Entries supplied Start Marker

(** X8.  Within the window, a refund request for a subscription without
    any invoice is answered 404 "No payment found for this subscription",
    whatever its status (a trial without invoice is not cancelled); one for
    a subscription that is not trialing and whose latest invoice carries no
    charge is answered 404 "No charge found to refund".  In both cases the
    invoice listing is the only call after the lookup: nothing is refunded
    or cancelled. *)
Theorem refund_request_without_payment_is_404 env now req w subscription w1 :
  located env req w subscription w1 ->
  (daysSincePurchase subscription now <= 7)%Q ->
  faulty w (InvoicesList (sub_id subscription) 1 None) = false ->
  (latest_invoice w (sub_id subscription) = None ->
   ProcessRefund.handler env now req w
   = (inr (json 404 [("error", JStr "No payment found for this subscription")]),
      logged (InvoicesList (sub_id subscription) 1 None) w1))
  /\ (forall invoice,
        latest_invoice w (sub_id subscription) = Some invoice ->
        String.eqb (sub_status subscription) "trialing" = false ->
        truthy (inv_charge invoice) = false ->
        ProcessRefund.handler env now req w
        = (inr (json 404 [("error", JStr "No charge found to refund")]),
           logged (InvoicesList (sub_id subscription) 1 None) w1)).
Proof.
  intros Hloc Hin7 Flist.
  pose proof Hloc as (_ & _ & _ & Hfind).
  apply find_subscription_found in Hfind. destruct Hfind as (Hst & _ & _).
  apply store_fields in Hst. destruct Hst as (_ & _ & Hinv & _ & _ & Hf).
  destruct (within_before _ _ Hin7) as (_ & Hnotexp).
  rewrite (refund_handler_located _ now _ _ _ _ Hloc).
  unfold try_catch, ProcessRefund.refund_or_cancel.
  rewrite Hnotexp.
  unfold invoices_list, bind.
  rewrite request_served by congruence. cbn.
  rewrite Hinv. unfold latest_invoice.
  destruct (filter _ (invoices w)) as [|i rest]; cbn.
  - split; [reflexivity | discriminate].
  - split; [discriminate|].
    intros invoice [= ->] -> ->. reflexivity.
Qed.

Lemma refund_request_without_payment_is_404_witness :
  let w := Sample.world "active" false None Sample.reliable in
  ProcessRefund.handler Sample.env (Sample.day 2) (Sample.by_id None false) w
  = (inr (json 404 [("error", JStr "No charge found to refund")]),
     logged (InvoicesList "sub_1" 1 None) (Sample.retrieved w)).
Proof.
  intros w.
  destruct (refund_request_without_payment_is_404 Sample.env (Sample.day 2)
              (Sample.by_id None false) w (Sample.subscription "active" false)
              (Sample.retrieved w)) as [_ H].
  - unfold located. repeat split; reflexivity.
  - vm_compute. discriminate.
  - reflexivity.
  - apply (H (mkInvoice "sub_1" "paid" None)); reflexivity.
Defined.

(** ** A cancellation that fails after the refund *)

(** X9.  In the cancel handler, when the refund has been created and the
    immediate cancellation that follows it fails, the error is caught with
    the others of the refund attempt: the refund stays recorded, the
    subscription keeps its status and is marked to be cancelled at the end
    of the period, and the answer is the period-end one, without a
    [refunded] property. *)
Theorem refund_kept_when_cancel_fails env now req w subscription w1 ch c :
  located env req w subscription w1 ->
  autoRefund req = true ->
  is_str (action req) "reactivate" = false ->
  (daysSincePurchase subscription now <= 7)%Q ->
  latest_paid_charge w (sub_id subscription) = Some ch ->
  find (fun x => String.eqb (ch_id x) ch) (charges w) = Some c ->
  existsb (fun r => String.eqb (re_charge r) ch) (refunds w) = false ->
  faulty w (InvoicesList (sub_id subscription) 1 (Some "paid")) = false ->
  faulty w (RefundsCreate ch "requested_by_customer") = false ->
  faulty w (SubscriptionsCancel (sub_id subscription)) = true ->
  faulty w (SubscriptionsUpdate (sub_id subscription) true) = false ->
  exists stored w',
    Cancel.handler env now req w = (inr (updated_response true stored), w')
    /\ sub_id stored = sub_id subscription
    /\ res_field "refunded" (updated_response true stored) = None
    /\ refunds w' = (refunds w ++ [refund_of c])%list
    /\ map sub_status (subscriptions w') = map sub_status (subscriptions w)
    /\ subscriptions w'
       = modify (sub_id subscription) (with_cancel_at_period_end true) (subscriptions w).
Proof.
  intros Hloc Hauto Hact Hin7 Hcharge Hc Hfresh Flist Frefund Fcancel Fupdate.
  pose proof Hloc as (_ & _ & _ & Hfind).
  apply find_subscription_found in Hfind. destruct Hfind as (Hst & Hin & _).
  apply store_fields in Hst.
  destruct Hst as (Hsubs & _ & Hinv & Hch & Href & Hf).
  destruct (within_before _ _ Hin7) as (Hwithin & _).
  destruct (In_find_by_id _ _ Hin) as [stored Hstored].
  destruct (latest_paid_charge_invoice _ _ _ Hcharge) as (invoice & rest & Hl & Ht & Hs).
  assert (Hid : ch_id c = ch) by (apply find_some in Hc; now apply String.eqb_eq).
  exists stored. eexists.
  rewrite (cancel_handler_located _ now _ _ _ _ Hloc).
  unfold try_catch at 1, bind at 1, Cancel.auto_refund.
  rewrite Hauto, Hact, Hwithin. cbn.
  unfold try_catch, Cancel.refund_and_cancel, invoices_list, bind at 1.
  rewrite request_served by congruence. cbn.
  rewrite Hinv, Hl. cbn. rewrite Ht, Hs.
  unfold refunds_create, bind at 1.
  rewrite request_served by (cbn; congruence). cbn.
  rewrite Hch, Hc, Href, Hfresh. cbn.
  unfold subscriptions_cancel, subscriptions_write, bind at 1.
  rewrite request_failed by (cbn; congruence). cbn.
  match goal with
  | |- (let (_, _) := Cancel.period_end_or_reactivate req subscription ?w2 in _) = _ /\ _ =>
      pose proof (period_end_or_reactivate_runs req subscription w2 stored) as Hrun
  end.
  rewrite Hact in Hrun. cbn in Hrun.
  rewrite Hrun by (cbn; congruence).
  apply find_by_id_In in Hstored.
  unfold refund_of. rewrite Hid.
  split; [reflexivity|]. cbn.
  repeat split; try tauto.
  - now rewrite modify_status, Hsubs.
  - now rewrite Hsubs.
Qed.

Entries supplied End Marker

Exercise directions: Look back at the entries above. Retype the line with "apply store_fields in Hst. destruct", the line with "unfold invoices_list, bind.", and all lines in between.

Response area:
  apply store_fields in Hst. destruct Hst as (_ & _ & Hinv & _ & _ & Hf).
  destruct (within_before _ _ Hin7) as (_ & Hnotexp).
  rewrite (refund_handler_located _ now _ _ _ _ Hloc).
  unfold try_catch, ProcessRefund.refund_or_cancel.
  rewrite Hnotexp.
  unfold invoices_list, bind.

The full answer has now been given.